(* ===== verification/Heartbeat.v ===== *)
(** * Heartbeats

    [src/src/runtime/heartbeat_worker.rs]: for every agent with a heartbeat prompt
    the worker puts a message into the queue of its orchestrator and looks for an
    answer. *)
From S2P Require Import Prelude RustStr RustPath Io Json QueueMessage QueueLifecycle Config OrchestratorFile StatePaths.
From Stdlib Require Import Ascii.

Local Open Scope string_scope.
Local Open Scope list_scope.

(** Seconds; [None]: no heartbeat worker. *)
Definition configured_heartbeat_interval (settings : Settings) : option Z :=
  let seconds := from_option id 3600%Z (s_heartbeat_interval settings) in
  if (seconds =? 0)%Z then None else Some seconds.

Definition heartbeat_prompt_path (orchestrator_root agent_id : string) : string :=
  path_join (path_join orchestrator_root "heartbeat") (agent_id +:+ ".md").
Definition resolve_heartbeat_prompt (orchestrator_root agent_id : string) :
    IO disk string (option string) :=
  let prompt_path := heartbeat_prompt_path orchestrator_root agent_id in
  body ← attempt (sys (disk_read prompt_path));
  match body with
  | Ok body => mret (Some (trim body))
  | Err err =>
      match ioe_kind err with
      | NotFound => mret None
      | _ => throw ("failed to read " +:+ prompt_path +:+ ": " +:+ ioe_display err)
      end
  end.

Definition heartbeat_char (ch : ascii) : bool :=
  is_ascii_alphanumeric ch || Ascii.eqb ch "-" || Ascii.eqb ch "_".
(** [sanitize_component] of this file. *)
Definition heartbeat_component (raw : string) : string := map_chars_else heartbeat_char "_" raw.

Definition build_heartbeat_incoming_message (orchestrator_id agent_id prompt : string)
    (tick_at : Z) : result string IncomingMessage :=
  reject_if (is_empty (trim orchestrator_id)) "heartbeat orchestrator id must be non-empty" ;;
  reject_if (is_empty (trim agent_id)) "heartbeat agent id must be non-empty" ;;
  let safe_orchestrator_id := heartbeat_component orchestrator_id in
  let safe_agent_id := heartbeat_component agent_id in
  let correlation := String.concat ":" ["hb"; safe_orchestrator_id; safe_agent_id; fmt_int tick_at] in
  Ok {| im_channel := "heartbeat";
        im_channel_profile_id := None;
        im_sender := "heartbeat:" +:+ orchestrator_id;
        im_sender_id := "heartbeat-" +:+ safe_agent_id;
        im_message := prompt;
        im_timestamp := tick_at;
        im_message_id := String.concat "-" ["heartbeat"; safe_orchestrator_id; safe_agent_id;
                           fmt_int tick_at];
        im_conversation_id := Some correlation;
        im_is_direct := false;
        im_is_thread_reply := false;
        im_is_mentioned := false;
        im_files := [];
        im_workflow_run_id := Some correlation;
        im_workflow_step_id := Some "heartbeat_worker_check" |}.

Definition snippet (text : string) (max_chars : nat) : string :=
  chars_take max_chars text +:+ (if (max_chars <? chars_count text)%nat then "..." else "").

(** The queues by runtime root, the other files by path, the runtime log. *)
Record heartbeat_host := HeartbeatHost {
  hh_queues : string → queue_fs;
  hh_disk : disk;
  hh_log : list WorkerEventLog;
}.
Definition on_hb_queue {E A} (root : string) : IO queue_fs E A → IO heartbeat_host E A :=
  zoom (λ s, hh_queues s root)
    (λ q s, HeartbeatHost (λ other, if decide (other = root) then q else hh_queues s other)
              (hh_disk s) (hh_log s)).
Definition on_hb_disk {E A} : IO disk E A → IO heartbeat_host E A :=
  zoom hh_disk (λ d s, HeartbeatHost (hh_queues s) d (hh_log s)).
Definition on_hb_log {E A} : IO (list WorkerEventLog) E A → IO heartbeat_host E A :=
  zoom hh_log (λ log s, HeartbeatHost (hh_queues s) (hh_disk s) log).

Section heartbeat.
Context (decode_outgoing : string → result string OutgoingMessage)
  (encode_incoming : IncomingMessage → string)
  (from_path : string → result ConfigError OrchestratorConfig)
  (env_var : string → option string).
Context (settings : Settings) (paths : StatePaths).

(** The first answer in the order of the file names; files that cannot be read
    or parsed are passed over. *)
Fixpoint first_response (heartbeat_message_id correlation_id : string) (names : list string) :
    IO queue_fs string (option string) :=
  match names with
  | [] => mret None
  | name :: names =>
      raw ← attempt (sys (fs_read_to_string Outgoing name));
      match result_ok raw ≫= (λ raw, result_ok (decode_outgoing raw)) with
      | Some payload =>
          if String.eqb (om_channel payload) "heartbeat"
             && String.eqb (om_message_id payload) heartbeat_message_id
             && bool_decide (om_conversation_id payload = Some correlation_id)
          then mret (Some (snippet (om_message payload) 200))
          else first_response heartbeat_message_id correlation_id names
      | None => first_response heartbeat_message_id correlation_id names
      end
  end.
Definition match_heartbeat_responses (queue : QueuePaths)
    (heartbeat_message_id correlation_id : string) : IO queue_fs string (option string) :=
  outgoing ← io_map_err (λ err, String.concat "" ["failed to read "; qp_outgoing queue; ": ";
                                  ioe_display err]) sorted_outgoing_paths;
  first_response heartbeat_message_id correlation_id outgoing.

Definition heartbeat_tick_timestamp {S E} : IO S E Z :=
  match env_var "DIRECLAW_HEARTBEAT_TICK_AT" ≫= parse_i64 with
  | Some value => if (0 <? value)%Z then mret value else read_clock
  | None => read_clock
  end.
Definition heartbeat_tick_fails : bool :=
  match env_var "DIRECLAW_FAIL_HEARTBEAT_TICK" with
  | Some value => String.eqb value "1" || eq_ignore_ascii_case value "true"
  | None => false
  end.

(** The answer to a message that was just written is looked for at once. *)
Definition log_response (queue : QueuePaths) (orchestrator_id agent_id : string)
    (message : IncomingMessage) (failures : list string) :
    IO heartbeat_host string (list string) :=
  let correlation := from_option id "" (im_conversation_id message) in
  response ← attempt (on_hb_queue (qp_root queue)
    (match_heartbeat_responses queue (im_message_id message) correlation));
  match response with
  | Ok (Some response) =>
      on_hb_log (append_runtime_log paths "info" "heartbeat.response.matched"
        (String.concat "" ["orchestrator="; orchestrator_id; " agent="; agent_id; " message_id=";
           im_message_id message; " snippet="; response])) ;;
      mret failures
  | Ok None =>
      on_hb_log (append_runtime_log paths "info" "heartbeat.response.missing"
        (String.concat "" ["orchestrator="; orchestrator_id; " agent="; agent_id; " message_id=";
           im_message_id message])) ;;
      mret failures
  | Err err => mret (failures ++ [err])
  end.
Definition write_heartbeat (queue : QueuePaths) (message : IncomingMessage) :
    IO heartbeat_host string () :=
  let name := im_message_id message +:+ ".json" in
  let queue_path := path_join (qp_incoming queue) name in
  now ← read_clock;
  on_hb_queue (qp_root queue)
    (io_map_err (λ err, String.concat "" ["failed to write "; queue_path; ": "; ioe_display err])
       (sys (fs_write Incoming name (encode_incoming message) now))).

(** One agent; the loop goes on with the failures so far. *)
Definition tick_agent (tick_at : Z) (orchestrator_id private_workspace : string)
    (queue : QueuePaths) (failures : list string) (agent_id : string) :
    IO heartbeat_host string (list string) :=
  prompt ← attempt (on_hb_disk (resolve_heartbeat_prompt private_workspace agent_id));
  match prompt with
  | Err err => mret (failures ++ [err])
  | Ok None =>
      on_hb_log (append_runtime_log paths "info" "heartbeat.prompt.missing"
        (String.concat "" ["orchestrator="; orchestrator_id; " agent="; agent_id; " path=";
           heartbeat_prompt_path private_workspace agent_id])) ;;
      mret failures
  | Ok (Some prompt) =>
      match build_heartbeat_incoming_message orchestrator_id agent_id prompt tick_at with
      | Err err => mret (failures ++ [err])
      | Ok message =>
          written ← attempt (write_heartbeat queue message);
          match written with
          | Err err => mret (failures ++ [err])
          | Ok _ => log_response queue orchestrator_id agent_id message failures
          end
      end
  end.

(** One orchestrator: the early [continue]s are its errors. *)
Definition orchestrator_setup (orchestrator_id : string) :
    IO heartbeat_host string (OrchestratorConfig * QueuePaths * string) :=
  orchestrator ← lift (map_err (λ err, String.concat "" ["orchestrator `"; orchestrator_id;
    "` heartbeat setup failed: "; ConfigError_display err])
    (load_orchestrator_config from_path settings orchestrator_id));
  runtime_root ← lift (map_err (λ err, String.concat "" ["orchestrator `"; orchestrator_id;
    "` runtime root resolution failed: "; ConfigError_display err])
    (resolve_private_workspace settings orchestrator_id));
  let queue := from_state_root runtime_root in
  on_hb_queue runtime_root (io_map_err (λ err, String.concat "" ["failed to create ";
    qp_incoming queue; ": "; ioe_display err]) (sys (fs_create_dir_all Incoming))) ;;
  on_hb_queue runtime_root (io_map_err (λ err, String.concat "" ["failed to create ";
    qp_outgoing queue; ": "; ioe_display err]) (sys (fs_create_dir_all Outgoing))) ;;
  private_workspace ← lift (map_err (λ err, String.concat ""
    ["failed to resolve private workspace for `"; orchestrator_id; "`: ";
     ConfigError_display err]) (resolve_private_workspace settings orchestrator_id));
  mret (orchestrator, queue, private_workspace).
Definition tick_orchestrator (tick_at : Z) (failures : list string) (orchestrator_id : string) :
    IO heartbeat_host string (list string) :=
  setup ← attempt (orchestrator_setup orchestrator_id);
  match setup with
  | Err err => mret (failures ++ [err])
  | Ok (orchestrator, queue, private_workspace) =>
      io_for_fold (tick_agent tick_at orchestrator_id private_workspace queue)
        (map_keys (oc_agents orchestrator)) failures
  end.

Definition tick_heartbeat_worker : IO heartbeat_host string () :=
  if heartbeat_tick_fails then throw "fault injection requested for heartbeat tick" else
  tick_at ← heartbeat_tick_timestamp;
  failures ← io_for_fold (tick_orchestrator tick_at) (map_keys (s_orchestrators settings)) [];
  match failures with
  | [] => mret ()
  | _ => throw (join "; " failures)
  end.
End heartbeat.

---------------

## Task goal
Reproduce verbatim only the segment of the listing bounded by the line containing "let name := im_message_id" and the line containing "Definition tick_agent (tick_at", with both boundary lines included.

## Answer to this task
  let name := im_message_id message +:+ ".json" in
  let queue_path := path_join (qp_incoming queue) name in
  now ← read_clock;
  on_hb_queue (qp_root queue)
    (io_map_err (λ err, String.concat "" ["failed to write "; queue_path; ": "; ioe_display err])
       (sys (fs_write Incoming name (encode_incoming message) now))).

(** One agent; the loop goes on with the failures so far. *)
Definition tick_agent (tick_at : Z) (orchestrator_id private_workspace : string)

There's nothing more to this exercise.